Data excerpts
(* ===== verification/Conv1dValidation.v ===== *)
(** Input validation of causal_conv1d
    ([op_host/causal_conv1d_tiling_validation.h]): the checks that stand
    between an operator call and the planner, in the order of the source. *)

From S2P Require Import Prelude AscendC TilingContext Conv1dTypes.
#[local] Open Scope string_scope.
#[local] Open Scope Z_scope.

Definition X_INDEX : Z := 0.
Definition WEIGHT_INDEX : Z := 1.
Definition BIAS_INDEX : Z := 2.
Definition CONV_STATES_INDEX : Z := 3.
Definition QUERY_START_LOC_INDEX : Z := 4.
Definition CACHE_INDICES_INDEX : Z := 5.
Definition INITIAL_STATE_MODE_INDEX : Z := 6.
Definition NUM_ACCEPTED_TOKENS_INDEX : Z := 7.
Definition ATTR_ACTIVATION_MODE_INDEX : Z := 0.
Definition ATTR_PAD_SLOT_ID_INDEX : Z := 1.
Definition ATTR_RUN_MODE_INDEX : Z := 2.

(** Result: (ubSize, coreNum). *)
Definition GetPlatformInfo (context : TilingContext) : HostM (Z * Z) :=
  platformInfo ← OP_CHECK_NULL (GetPlatformInfoPtr context) "platformInfoPtr is null";
  let coreNum := GetCoreNumAiv platformInfo in
  OP_CHECK_IF (coreNum =? 0) "coreNum is 0" ;;
  let ubSize := GetCoreMemSizeUB platformInfo in
  OP_CHECK_IF (ubSize =? 0) "ubSize is 0" ;;
  Ok (ubSize, coreNum).

Definition SetWorkspaceSize (context : TilingContext) (workspaceSize : Z) : HostM Z :=
  if HasWorkspaceSizes context then Ok workspaceSize
  else Err (GRAPH_FAILED "currentWorkspace is null").

Definition GetAttrsInfo (context : TilingContext) : HostM CausalConv1dAttrInfo :=
  OP_CHECK_IF (negb (HasAttrs context)) "attrs is null" ;;
  activationMode ← OP_CHECK_NULL (GetAttrInt context ATTR_ACTIVATION_MODE_INDEX) "activationModePtr is null";
  OP_CHECK_IF (negb (activationMode =? 0) && negb (activationMode =? 1)) "activationMode only supports 0/1" ;;
  padSlotId ← OP_CHECK_NULL (GetAttrInt context ATTR_PAD_SLOT_ID_INDEX) "padSlotIdPtr is null";
  let runMode := match GetAttrInt context ATTR_RUN_MODE_INDEX with None => 0 | Some m => m end in
  OP_CHECK_IF (negb (runMode =? 0) && negb (runMode =? 1)) "runMode only supports 0/1" ;;
  Ok (Build_CausalConv1dAttrInfo activationMode padSlotId runMode).

Definition ValidateAlignedDim (dim : Z) : HostM unit :=
  OP_CHECK_IF (negb (dim %c DIM_ALIGN_ELEMS =? 0)) "dim must satisfy dim % 16 == 0".

(** The local variables of [GetShapeDtypeInfo] that the shape of [x] decides. *)
Record XShapeInfo : Type := {
  xs_inputMode : Z;
  xs_batch : Z;
  xs_dim : Z;
  xs_seqLen : Z;
  xs_cuSeqlen : Z }.

Definition resolve_x_shape (context : TilingContext) (isDecodeMode : bool) : HostM XShapeInfo :=
  xStorage ← OP_CHECK_NULL (GetInputShape context X_INDEX) "xShapePtr is null";
  let xShape := EnsureNotScalar xStorage in
  info ← (if GetDimNum xShape =? 2 then
            if isDecodeMode then
              let batch := GetDim xShape 0 in
              let dim := GetDim xShape 1 in
              OP_CHECK_IF ((batch <=? 0) || (dim <=? 0)) "invalid x shape for 2D decode mode" ;;
              Ok (Build_XShapeInfo 2 batch dim 1 batch)
            else
              let cuSeqlen := GetDim xShape 0 in
              let dim := GetDim xShape 1 in
              OP_CHECK_IF ((dim <=? 0) || (cuSeqlen <? 0)) "invalid x shape for 2D varlen mode" ;;
              Ok (Build_XShapeInfo 0 0 dim 0 cuSeqlen)
          else if GetDimNum xShape =? 3 then
            let batch := GetDim xShape 0 in
            let seqLen := GetDim xShape 1 in
            let dim := GetDim xShape 2 in
            let cuSeqlen := batch * seqLen in
            OP_CHECK_IF ((batch <=? 0) || (dim <=? 0) || (seqLen <=? 0)) "invalid x shape for 3D batch mode" ;;
            Ok (Build_XShapeInfo 1 batch dim seqLen cuSeqlen)
          else Err (GRAPH_FAILED "x must be 2D (cu_seqlen, dim) or 3D (batch, seqlen, dim)"));
  ValidateAlignedDim (xs_dim info) ;;
  Ok info.

(** Result: (width, numCacheLines, stateLen). *)
Definition check_weight_and_states (context : TilingContext) (dim : Z) : HostM (Z * Z * Z) :=
  wStorage ← OP_CHECK_NULL (GetInputShape context WEIGHT_INDEX) "wShapePtr is null";
  let wShape := EnsureNotScalar wStorage in
  OP_CHECK_IF (negb (GetDimNum wShape =? 2)) "weight must be 2D: (width, dim)" ;;
  let width := GetDim wShape 0 in
  let wDim := GetDim wShape 1 in
  OP_CHECK_IF (negb (wDim =? dim)) "weight.shape[1] must equal dim" ;;
  OP_CHECK_IF ((width <? 2) || (width >? 4)) "Only support width in [2,4] now" ;;
  sStorage ← OP_CHECK_NULL (GetInputShape context CONV_STATES_INDEX) "sShapePtr is null";
  let sShape := EnsureNotScalar sStorage in
  OP_CHECK_IF (negb (GetDimNum sShape =? 3)) "convStates must be 3D: (num_cache_lines, state_len, dim)" ;;
  let numCacheLines := GetDim sShape 0 in
  let stateLen := GetDim sShape 1 in
  let sDim := GetDim sShape 2 in
  OP_CHECK_IF (numCacheLines <=? 0) "convStates.shape[0] (num_cache_lines) must be > 0" ;;
  OP_CHECK_IF (negb (sDim =? dim)) "convStates.shape[2] must equal dim" ;;
  OP_CHECK_IF (stateLen <? width - 1) "convStates.shape[1] must be >= width-1" ;;
  Ok (width, numCacheLines, stateLen).

(** An optional input counts as absent when it has no dimensions or an empty
    first dimension. *)
Definition shape_absent (shape : list Z) : bool :=
  (GetDimNum shape =? 0) || ((GetDimNum shape =? 1) && (GetDim shape 0 <=? 0)).

Definition tensor_data (t : HostTensor) : option (tensor Z) :=
  match t with Some d => d | None => None end.

(** The per-element checks of [queryStartLoc]. *)
Definition check_qsl_data (qslData : tensor Z) (qslSize cuSeqlen : Z) : HostM unit :=
  OP_CHECK_IF (negb (t_at qslData 0 =? 0)) "queryStartLoc[0] must be 0" ;;
  OP_CHECK_IF (negb (t_at qslData (qslSize - 1) =? cuSeqlen)) "queryStartLoc[last] must equal cuSeqlen" ;;
  check_each (zrange 0 (qslSize - 1)) (fun i =>
    let cur := t_at qslData i in
    let nxt := t_at qslData (i + 1) in
    OP_CHECK_IF ((cur <? 0) || (cur >? cuSeqlen)) "queryStartLoc out of range" ;;
    OP_CHECK_IF ((nxt <? 0) || (nxt >? cuSeqlen)) "queryStartLoc out of range" ;;
    OP_CHECK_IF (nxt <? cur) "queryStartLoc must be non-decreasing").

(** Result: (qslAbsent, qslSize, qslData). *)
Definition resolve_query_start_loc (context : TilingContext) (inputMode batch cuSeqlen : Z)
    : HostM (bool * Z * option (tensor Z)) :=
  '(qslAbsent, qslSize0) ←
    (match GetOptionalInputShape context QUERY_START_LOC_INDEX with
     | None => Ok (true, 0)
     | Some qslStorageShape =>
         if shape_absent qslStorageShape then Ok (true, 0)
         else
           let qslShape := EnsureNotScalar qslStorageShape in
           OP_CHECK_IF (negb (GetDimNum qslShape =? 1)) "queryStartLoc must be 1D" ;;
           let qslSize := GetDim qslShape 0 in
           OP_CHECK_IF (qslSize <? 1) "queryStartLoc.size must be >= 1" ;;
           qslDesc ← OP_CHECK_NULL (GetOptionalInputDesc context QUERY_START_LOC_INDEX) "qslDesc is null";
           OP_CHECK_IF (negb (bool_decide (qslDesc = DT_INT64))) "queryStartLoc dtype must be int64" ;;
           Ok (false, qslSize)
     end);
  OP_CHECK_IF (qslAbsent && (inputMode =? 0)) "queryStartLoc is required in 2D varlen mode (inputMode=0)" ;;
  let qslSize := if (qslAbsent : bool) then batch + 1 else qslSize0 in
  OP_CHECK_IF (cuSeqlen >? INT32_MAX) "cuSeqlen is too large for int32 indexing" ;;
  let qslData := if (qslAbsent : bool) then None
                 else tensor_data (GetOptionalInputTensor context QUERY_START_LOC_INDEX) in
  (match qslData with None => Ok tt | Some d => check_qsl_data d qslSize cuSeqlen end) ;;
  Ok (qslAbsent, qslSize, qslData).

* **PROBLEM REQUIREMENTS**
Look above for the line with "Definition GetPlatformInfo (context" and the line with "Ok (ubSize, coreNum).". Write out those two lines and all the lines between them, exactly, and no others.

* **OUTPUT BELOW**
Definition GetPlatformInfo (context : TilingContext) : HostM (Z * Z) :=
  platformInfo ← OP_CHECK_NULL (GetPlatformInfoPtr context) "platformInfoPtr is null";
  let coreNum := GetCoreNumAiv platformInfo in
  OP_CHECK_IF (coreNum =? 0) "coreNum is 0" ;;
  let ubSize := GetCoreMemSizeUB platformInfo in
  OP_CHECK_IF (ubSize =? 0) "ubSize is 0" ;;
  Ok (ubSize, coreNum).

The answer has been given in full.